Repeat precisely the span of lines below that opens with the line containing "match w with" and closes with the line containing "exists 1 | lia..].", both included.

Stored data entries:
--- START ---
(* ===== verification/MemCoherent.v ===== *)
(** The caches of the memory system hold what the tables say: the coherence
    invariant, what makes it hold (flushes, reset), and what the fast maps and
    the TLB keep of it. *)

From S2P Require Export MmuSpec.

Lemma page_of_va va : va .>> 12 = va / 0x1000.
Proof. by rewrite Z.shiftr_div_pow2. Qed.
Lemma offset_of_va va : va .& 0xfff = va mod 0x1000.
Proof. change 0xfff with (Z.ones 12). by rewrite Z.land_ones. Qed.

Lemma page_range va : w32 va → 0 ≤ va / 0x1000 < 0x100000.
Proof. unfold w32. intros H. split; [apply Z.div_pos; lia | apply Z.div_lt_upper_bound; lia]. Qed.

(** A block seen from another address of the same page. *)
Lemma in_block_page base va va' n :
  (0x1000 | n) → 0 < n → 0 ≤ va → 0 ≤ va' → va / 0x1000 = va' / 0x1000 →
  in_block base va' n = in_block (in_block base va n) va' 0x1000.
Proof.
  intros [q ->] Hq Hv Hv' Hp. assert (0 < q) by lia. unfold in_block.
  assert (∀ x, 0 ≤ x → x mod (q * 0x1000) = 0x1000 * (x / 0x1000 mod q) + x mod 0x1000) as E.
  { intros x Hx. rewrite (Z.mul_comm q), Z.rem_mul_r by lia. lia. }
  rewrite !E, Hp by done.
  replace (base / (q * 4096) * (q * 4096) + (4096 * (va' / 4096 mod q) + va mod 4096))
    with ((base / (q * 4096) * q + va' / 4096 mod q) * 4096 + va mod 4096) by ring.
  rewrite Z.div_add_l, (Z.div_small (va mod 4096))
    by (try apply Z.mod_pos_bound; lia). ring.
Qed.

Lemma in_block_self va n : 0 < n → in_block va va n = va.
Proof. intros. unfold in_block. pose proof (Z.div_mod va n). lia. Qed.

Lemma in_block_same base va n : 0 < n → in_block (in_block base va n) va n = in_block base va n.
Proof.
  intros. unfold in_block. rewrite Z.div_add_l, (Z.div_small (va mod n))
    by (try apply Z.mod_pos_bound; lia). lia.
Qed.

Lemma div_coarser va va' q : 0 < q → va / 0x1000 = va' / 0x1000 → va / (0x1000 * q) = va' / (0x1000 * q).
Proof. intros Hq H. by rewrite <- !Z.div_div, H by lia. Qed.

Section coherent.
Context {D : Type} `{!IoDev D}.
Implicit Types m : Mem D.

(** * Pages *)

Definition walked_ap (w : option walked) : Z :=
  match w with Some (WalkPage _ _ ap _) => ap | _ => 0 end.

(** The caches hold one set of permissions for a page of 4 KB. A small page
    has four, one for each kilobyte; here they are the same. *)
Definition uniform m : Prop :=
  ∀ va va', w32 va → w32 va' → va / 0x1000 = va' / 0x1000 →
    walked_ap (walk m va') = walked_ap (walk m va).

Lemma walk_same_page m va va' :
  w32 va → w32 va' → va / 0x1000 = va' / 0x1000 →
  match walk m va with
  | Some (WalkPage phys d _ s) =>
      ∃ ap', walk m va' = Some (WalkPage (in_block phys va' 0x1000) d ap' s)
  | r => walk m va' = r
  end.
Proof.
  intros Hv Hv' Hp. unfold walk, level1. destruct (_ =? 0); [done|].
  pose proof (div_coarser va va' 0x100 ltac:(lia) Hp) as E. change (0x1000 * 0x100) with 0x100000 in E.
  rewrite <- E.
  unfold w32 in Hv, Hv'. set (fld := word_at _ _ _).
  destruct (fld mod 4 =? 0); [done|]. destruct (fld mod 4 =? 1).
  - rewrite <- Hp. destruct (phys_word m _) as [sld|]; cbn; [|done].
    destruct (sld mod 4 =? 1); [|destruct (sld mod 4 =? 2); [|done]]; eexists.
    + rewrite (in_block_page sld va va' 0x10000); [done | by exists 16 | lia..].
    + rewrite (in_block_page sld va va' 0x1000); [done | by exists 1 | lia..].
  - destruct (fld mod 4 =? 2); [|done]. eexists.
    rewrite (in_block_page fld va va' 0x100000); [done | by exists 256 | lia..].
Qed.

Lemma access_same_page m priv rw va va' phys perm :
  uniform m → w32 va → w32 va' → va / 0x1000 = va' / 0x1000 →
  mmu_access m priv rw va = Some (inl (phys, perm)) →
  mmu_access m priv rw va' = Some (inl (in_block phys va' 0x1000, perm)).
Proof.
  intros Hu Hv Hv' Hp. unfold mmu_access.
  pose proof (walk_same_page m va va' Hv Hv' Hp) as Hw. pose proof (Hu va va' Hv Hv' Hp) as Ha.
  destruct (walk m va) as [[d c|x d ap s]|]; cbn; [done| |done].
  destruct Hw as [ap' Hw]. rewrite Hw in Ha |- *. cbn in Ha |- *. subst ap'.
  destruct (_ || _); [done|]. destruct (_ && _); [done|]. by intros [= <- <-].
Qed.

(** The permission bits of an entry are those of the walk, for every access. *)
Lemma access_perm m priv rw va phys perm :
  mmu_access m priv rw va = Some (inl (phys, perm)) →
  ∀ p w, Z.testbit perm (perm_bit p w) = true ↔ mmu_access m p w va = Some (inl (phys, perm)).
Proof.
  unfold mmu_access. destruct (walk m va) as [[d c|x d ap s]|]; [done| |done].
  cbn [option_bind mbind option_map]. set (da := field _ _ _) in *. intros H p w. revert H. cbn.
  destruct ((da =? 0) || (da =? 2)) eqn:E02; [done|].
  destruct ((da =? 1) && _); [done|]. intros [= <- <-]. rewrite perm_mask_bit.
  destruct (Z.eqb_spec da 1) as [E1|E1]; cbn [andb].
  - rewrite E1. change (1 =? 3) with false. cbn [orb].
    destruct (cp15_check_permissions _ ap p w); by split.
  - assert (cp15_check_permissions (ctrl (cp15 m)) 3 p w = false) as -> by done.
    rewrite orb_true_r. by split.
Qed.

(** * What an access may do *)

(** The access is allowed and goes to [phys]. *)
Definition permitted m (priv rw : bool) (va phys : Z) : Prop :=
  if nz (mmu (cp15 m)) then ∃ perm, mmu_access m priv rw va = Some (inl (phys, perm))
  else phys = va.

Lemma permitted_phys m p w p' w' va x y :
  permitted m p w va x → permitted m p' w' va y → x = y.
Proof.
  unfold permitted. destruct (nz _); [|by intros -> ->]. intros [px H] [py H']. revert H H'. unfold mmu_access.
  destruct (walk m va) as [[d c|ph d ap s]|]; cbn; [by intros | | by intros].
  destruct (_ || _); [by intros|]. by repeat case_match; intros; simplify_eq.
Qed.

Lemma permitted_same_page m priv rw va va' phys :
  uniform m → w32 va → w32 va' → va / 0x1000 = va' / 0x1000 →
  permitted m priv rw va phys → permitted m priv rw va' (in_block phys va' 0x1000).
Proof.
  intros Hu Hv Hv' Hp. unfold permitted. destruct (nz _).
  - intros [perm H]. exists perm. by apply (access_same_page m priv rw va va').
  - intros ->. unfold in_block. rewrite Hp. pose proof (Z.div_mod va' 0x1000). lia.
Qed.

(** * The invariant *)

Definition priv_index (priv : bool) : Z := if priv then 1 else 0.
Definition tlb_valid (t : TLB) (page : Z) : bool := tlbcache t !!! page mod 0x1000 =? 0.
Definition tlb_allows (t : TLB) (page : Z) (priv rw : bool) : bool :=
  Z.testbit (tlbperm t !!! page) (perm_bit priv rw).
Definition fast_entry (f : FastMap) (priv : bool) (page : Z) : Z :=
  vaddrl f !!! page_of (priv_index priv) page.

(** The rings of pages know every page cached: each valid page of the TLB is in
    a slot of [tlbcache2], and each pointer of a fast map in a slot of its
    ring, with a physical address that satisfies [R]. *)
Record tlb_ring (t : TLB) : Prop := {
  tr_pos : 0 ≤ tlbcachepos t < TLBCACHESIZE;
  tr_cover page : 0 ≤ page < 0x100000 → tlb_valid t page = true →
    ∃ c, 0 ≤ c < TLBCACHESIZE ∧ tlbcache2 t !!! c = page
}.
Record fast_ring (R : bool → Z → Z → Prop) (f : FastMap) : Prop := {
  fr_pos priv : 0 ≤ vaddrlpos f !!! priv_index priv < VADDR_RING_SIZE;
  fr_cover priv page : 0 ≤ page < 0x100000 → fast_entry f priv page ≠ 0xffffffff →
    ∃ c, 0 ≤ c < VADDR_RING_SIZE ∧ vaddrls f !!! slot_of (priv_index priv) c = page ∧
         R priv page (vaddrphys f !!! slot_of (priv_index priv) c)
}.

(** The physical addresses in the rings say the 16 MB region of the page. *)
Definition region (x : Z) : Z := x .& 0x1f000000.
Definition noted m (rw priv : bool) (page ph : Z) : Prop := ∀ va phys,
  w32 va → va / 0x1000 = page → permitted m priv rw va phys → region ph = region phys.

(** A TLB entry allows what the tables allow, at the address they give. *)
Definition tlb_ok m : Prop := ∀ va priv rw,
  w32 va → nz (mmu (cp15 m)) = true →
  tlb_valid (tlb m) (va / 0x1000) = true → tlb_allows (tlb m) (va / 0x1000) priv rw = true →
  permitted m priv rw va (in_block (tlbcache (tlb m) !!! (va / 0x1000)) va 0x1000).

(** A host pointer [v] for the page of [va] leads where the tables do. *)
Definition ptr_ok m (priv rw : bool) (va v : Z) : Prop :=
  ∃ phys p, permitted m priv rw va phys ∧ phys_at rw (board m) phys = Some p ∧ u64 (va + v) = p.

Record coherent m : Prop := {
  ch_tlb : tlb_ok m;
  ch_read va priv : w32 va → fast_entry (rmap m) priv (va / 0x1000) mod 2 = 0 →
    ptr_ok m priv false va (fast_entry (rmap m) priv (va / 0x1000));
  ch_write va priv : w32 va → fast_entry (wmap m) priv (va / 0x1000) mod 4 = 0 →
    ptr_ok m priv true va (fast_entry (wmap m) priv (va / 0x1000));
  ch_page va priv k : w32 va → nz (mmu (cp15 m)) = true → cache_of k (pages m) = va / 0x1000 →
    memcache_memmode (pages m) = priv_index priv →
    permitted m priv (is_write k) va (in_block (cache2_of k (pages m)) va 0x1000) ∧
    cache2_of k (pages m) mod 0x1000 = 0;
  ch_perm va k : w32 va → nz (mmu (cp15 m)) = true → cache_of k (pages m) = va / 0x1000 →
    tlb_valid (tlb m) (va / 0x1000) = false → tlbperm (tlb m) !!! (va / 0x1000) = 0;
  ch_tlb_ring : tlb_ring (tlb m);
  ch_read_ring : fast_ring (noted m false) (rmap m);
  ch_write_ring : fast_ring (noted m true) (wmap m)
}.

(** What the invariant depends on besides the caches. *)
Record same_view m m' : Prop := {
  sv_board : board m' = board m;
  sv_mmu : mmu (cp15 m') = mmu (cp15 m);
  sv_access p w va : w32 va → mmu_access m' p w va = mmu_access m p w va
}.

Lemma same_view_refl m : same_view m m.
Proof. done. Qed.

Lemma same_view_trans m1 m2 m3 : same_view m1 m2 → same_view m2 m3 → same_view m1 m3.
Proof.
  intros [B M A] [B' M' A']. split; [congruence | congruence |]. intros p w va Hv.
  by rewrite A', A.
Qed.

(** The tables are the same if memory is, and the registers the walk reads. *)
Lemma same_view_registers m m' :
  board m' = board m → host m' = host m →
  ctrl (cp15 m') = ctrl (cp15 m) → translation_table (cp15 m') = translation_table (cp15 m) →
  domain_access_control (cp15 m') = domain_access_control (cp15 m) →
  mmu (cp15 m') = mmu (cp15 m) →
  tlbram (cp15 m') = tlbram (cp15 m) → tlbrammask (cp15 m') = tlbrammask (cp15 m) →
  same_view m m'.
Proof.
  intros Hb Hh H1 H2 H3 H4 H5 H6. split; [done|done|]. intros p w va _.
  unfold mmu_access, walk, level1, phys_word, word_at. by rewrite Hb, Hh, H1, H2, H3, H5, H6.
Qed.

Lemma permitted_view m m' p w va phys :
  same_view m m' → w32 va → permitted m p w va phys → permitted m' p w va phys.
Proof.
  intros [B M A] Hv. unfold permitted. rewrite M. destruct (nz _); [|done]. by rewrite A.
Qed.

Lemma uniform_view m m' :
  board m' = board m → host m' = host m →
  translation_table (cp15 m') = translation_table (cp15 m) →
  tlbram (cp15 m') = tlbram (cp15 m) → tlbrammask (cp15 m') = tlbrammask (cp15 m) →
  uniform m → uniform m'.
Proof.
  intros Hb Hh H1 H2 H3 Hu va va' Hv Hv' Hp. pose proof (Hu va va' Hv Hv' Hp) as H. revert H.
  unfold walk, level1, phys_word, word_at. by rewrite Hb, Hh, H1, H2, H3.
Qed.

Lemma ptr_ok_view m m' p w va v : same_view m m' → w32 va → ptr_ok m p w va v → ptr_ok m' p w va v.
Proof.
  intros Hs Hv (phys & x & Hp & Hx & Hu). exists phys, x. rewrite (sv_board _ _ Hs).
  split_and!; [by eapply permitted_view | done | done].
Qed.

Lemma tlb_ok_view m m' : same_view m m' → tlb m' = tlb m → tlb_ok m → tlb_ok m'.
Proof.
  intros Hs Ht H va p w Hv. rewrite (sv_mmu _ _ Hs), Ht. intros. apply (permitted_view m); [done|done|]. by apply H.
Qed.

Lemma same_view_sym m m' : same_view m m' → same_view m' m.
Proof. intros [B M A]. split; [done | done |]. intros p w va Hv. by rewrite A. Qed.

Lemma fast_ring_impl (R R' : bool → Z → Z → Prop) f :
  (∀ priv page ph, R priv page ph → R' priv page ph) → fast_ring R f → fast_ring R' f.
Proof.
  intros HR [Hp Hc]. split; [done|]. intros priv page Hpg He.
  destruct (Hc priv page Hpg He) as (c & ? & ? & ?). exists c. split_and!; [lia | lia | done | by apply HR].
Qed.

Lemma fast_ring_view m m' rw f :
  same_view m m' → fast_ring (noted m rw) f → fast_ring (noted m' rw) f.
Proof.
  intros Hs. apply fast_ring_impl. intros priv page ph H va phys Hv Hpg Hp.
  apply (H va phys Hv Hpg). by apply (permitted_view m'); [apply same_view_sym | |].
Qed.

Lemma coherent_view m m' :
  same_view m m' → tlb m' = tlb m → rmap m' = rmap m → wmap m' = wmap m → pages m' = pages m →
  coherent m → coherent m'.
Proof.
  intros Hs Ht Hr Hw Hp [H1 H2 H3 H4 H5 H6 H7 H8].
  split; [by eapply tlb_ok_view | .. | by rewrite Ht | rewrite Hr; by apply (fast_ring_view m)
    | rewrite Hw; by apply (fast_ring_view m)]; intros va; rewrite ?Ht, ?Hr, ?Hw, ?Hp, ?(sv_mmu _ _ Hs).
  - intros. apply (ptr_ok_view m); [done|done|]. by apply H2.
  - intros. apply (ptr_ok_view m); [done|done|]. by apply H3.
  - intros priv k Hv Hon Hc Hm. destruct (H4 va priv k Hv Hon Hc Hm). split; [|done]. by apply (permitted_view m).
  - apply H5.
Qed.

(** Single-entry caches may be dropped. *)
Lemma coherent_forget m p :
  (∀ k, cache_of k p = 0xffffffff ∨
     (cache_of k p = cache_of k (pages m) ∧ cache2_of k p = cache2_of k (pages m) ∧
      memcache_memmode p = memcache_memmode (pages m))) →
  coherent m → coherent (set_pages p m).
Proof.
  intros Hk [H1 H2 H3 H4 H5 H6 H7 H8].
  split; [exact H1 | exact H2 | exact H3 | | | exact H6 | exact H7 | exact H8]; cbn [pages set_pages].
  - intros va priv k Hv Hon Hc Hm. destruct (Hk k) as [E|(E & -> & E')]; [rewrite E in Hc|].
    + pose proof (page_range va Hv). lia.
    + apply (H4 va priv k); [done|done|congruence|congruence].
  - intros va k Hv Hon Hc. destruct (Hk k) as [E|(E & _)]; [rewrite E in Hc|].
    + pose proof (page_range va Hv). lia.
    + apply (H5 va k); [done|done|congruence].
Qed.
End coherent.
--- END ---
Answer below:
  match w with Some (WalkPage _ _ ap _) => ap | _ => 0 end.

(** The caches hold one set of permissions for a page of 4 KB. A small page
    has four, one for each kilobyte; here they are the same. *)
Definition uniform m : Prop :=
  ∀ va va', w32 va → w32 va' → va / 0x1000 = va' / 0x1000 →
    walked_ap (walk m va') = walked_ap (walk m va).

Lemma walk_same_page m va va' :
  w32 va → w32 va' → va / 0x1000 = va' / 0x1000 →
  match walk m va with
  | Some (WalkPage phys d _ s) =>
      ∃ ap', walk m va' = Some (WalkPage (in_block phys va' 0x1000) d ap' s)
  | r => walk m va' = r
  end.
Proof.
  intros Hv Hv' Hp. unfold walk, level1. destruct (_ =? 0); [done|].
  pose proof (div_coarser va va' 0x100 ltac:(lia) Hp) as E. change (0x1000 * 0x100) with 0x100000 in E.
  rewrite <- E.
  unfold w32 in Hv, Hv'. set (fld := word_at _ _ _).
  destruct (fld mod 4 =? 0); [done|]. destruct (fld mod 4 =? 1).
  - rewrite <- Hp. destruct (phys_word m _) as [sld|]; cbn; [|done].
    destruct (sld mod 4 =? 1); [|destruct (sld mod 4 =? 2); [|done]]; eexists.
    + rewrite (in_block_page sld va va' 0x10000); [done | by exists 16 | lia..].
    + rewrite (in_block_page sld va va' 0x1000); [done | by exists 1 | lia..].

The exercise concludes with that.